=== Your task ===
Everything from the line with "rd_groups : NoDup (dg_Email <$> groups);" through the final line below should be copied out exactly, and nothing else should appear.
◆ ◆ ◆ ◆ ◆ ◆ ◆
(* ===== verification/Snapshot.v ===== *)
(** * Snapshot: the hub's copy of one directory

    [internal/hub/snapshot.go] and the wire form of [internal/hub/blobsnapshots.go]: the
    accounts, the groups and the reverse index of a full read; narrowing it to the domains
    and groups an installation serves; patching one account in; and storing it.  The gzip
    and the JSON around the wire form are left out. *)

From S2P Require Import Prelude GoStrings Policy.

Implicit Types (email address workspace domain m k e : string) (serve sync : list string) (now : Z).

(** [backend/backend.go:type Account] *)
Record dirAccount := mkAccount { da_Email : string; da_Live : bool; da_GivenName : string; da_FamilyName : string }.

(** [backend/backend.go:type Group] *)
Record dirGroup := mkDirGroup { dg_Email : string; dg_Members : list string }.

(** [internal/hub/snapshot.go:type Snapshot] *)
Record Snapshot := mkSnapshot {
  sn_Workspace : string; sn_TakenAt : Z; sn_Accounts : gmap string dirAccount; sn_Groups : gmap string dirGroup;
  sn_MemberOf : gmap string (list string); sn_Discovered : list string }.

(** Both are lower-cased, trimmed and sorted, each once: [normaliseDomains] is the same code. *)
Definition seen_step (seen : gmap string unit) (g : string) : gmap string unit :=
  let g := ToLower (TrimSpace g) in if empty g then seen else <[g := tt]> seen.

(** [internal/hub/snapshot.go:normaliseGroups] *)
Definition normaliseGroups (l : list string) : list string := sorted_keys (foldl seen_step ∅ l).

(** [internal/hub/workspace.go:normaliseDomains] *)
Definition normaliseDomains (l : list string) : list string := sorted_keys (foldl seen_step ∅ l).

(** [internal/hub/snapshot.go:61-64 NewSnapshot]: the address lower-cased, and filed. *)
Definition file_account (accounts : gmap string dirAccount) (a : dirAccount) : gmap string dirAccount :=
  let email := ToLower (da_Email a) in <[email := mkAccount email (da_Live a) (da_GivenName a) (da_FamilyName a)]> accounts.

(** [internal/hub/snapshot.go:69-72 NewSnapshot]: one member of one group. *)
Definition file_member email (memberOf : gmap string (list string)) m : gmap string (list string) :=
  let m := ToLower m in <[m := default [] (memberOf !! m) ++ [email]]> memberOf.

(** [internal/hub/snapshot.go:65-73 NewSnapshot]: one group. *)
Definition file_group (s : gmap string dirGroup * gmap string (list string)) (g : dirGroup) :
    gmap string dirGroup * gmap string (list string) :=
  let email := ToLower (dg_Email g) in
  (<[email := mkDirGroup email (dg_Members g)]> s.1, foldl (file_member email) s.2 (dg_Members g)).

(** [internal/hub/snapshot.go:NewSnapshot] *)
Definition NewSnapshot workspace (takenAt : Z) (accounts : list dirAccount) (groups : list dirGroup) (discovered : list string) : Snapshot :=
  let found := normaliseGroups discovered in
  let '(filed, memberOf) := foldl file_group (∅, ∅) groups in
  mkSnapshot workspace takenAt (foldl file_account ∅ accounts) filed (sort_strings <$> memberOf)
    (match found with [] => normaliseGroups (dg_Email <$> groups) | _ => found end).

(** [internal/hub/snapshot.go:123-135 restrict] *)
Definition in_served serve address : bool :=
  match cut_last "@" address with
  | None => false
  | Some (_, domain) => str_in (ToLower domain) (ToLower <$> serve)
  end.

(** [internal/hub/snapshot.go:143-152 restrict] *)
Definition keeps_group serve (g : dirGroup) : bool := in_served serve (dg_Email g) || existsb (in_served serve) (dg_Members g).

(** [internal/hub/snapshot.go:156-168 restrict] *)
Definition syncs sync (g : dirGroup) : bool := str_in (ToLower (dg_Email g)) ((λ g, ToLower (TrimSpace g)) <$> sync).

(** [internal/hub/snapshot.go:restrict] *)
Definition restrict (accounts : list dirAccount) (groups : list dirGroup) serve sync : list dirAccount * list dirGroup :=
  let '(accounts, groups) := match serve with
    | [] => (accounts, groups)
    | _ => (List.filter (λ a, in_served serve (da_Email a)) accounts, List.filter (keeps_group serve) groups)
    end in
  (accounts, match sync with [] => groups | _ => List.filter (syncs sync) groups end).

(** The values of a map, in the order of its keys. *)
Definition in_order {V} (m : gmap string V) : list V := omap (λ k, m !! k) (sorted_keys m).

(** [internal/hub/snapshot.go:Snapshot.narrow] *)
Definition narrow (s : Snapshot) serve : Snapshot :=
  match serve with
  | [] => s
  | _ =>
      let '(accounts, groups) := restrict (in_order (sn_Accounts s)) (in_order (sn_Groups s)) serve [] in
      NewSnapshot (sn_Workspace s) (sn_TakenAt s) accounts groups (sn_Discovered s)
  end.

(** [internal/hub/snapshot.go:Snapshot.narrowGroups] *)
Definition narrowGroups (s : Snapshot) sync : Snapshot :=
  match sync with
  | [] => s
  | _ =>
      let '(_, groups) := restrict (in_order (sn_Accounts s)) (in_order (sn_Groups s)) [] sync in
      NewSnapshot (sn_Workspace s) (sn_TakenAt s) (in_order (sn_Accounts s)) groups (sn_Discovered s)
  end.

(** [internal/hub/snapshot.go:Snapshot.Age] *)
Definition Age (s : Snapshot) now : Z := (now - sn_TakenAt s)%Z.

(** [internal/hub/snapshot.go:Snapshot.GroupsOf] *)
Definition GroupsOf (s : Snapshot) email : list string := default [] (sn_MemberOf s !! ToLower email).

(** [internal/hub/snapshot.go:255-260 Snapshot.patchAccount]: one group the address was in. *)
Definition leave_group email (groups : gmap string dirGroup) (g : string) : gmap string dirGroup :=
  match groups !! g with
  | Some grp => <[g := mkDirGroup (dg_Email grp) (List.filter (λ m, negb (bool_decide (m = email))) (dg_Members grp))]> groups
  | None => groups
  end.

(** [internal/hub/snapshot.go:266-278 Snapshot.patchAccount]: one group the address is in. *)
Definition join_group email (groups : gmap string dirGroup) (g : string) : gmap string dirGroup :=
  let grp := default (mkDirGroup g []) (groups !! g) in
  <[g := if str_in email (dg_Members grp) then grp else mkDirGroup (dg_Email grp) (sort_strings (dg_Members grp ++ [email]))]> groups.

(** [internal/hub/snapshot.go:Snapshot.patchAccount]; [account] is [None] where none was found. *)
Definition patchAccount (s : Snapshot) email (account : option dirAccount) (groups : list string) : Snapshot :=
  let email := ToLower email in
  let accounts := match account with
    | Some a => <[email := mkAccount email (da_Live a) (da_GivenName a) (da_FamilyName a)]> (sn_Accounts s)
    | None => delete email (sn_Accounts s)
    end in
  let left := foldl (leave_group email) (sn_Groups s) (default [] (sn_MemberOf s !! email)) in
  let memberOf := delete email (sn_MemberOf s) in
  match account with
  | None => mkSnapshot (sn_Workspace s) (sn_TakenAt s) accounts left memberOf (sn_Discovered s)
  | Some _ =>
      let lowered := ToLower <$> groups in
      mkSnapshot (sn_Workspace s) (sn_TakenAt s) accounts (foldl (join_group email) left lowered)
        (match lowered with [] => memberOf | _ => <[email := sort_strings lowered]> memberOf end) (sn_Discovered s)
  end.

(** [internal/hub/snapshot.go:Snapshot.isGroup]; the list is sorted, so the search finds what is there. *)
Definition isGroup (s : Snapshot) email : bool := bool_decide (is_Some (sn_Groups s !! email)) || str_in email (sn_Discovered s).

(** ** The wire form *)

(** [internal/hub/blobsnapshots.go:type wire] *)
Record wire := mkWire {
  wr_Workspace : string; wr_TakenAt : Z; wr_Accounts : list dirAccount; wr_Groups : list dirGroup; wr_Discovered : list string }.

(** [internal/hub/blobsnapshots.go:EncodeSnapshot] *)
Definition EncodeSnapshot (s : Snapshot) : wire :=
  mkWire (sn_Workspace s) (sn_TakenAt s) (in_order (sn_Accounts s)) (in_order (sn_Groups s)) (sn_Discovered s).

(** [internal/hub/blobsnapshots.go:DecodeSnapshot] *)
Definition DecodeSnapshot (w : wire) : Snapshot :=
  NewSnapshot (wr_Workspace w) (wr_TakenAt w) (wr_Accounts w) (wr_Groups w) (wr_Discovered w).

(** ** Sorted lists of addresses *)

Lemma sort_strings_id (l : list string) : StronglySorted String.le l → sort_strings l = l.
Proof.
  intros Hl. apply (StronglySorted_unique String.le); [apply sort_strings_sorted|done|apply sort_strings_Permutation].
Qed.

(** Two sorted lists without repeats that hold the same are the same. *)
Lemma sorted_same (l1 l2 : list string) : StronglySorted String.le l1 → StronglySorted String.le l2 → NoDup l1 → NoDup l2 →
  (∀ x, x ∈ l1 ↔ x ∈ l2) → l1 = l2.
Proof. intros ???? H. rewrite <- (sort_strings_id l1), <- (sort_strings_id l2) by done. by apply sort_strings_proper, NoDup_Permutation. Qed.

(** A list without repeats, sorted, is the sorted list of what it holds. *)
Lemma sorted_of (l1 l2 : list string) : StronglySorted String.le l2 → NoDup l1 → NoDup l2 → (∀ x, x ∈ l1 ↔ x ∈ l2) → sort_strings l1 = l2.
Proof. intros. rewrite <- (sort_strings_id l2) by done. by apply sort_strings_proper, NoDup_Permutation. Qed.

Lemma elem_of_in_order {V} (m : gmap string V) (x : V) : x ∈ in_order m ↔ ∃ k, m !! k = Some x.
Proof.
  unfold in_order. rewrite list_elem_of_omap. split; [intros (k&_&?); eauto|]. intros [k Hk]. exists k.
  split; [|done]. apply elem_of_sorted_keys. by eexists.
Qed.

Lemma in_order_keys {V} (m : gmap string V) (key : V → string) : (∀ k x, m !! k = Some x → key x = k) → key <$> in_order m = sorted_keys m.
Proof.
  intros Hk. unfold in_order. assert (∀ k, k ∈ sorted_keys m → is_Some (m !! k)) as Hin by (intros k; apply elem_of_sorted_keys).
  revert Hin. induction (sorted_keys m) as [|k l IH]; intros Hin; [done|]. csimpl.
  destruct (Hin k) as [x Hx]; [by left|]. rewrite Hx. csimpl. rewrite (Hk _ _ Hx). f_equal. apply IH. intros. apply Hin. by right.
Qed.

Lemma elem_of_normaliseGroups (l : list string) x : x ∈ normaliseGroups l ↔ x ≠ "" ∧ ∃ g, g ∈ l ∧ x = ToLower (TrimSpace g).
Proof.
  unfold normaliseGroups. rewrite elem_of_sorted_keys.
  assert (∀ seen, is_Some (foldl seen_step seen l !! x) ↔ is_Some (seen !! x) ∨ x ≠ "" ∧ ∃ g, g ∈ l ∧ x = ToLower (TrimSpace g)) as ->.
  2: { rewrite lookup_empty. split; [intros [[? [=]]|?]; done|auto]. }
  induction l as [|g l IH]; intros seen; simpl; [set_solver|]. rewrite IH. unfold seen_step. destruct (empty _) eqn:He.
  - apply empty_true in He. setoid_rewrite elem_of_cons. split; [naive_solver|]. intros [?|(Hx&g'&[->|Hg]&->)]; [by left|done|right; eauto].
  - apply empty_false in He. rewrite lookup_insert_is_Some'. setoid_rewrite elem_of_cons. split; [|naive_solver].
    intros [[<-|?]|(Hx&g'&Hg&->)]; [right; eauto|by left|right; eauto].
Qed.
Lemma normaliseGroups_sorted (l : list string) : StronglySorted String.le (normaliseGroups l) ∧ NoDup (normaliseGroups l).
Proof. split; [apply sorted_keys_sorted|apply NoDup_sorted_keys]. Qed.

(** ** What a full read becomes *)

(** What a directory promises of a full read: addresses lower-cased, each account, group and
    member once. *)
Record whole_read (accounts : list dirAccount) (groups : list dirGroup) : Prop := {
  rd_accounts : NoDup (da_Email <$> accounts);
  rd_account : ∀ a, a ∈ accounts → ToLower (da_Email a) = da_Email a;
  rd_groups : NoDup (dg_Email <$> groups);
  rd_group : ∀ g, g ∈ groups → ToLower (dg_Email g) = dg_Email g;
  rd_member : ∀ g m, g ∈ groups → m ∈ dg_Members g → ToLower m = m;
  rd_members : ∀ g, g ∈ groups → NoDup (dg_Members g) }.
◆ ◆ ◆ ◆ ◆ ◆ ◆
=== Output for this exercise ===
  rd_groups : NoDup (dg_Email <$> groups);
  rd_group : ∀ g, g ∈ groups → ToLower (dg_Email g) = dg_Email g;
  rd_member : ∀ g m, g ∈ groups → m ∈ dg_Members g → ToLower m = m;
  rd_members : ∀ g, g ∈ groups → NoDup (dg_Members g) }.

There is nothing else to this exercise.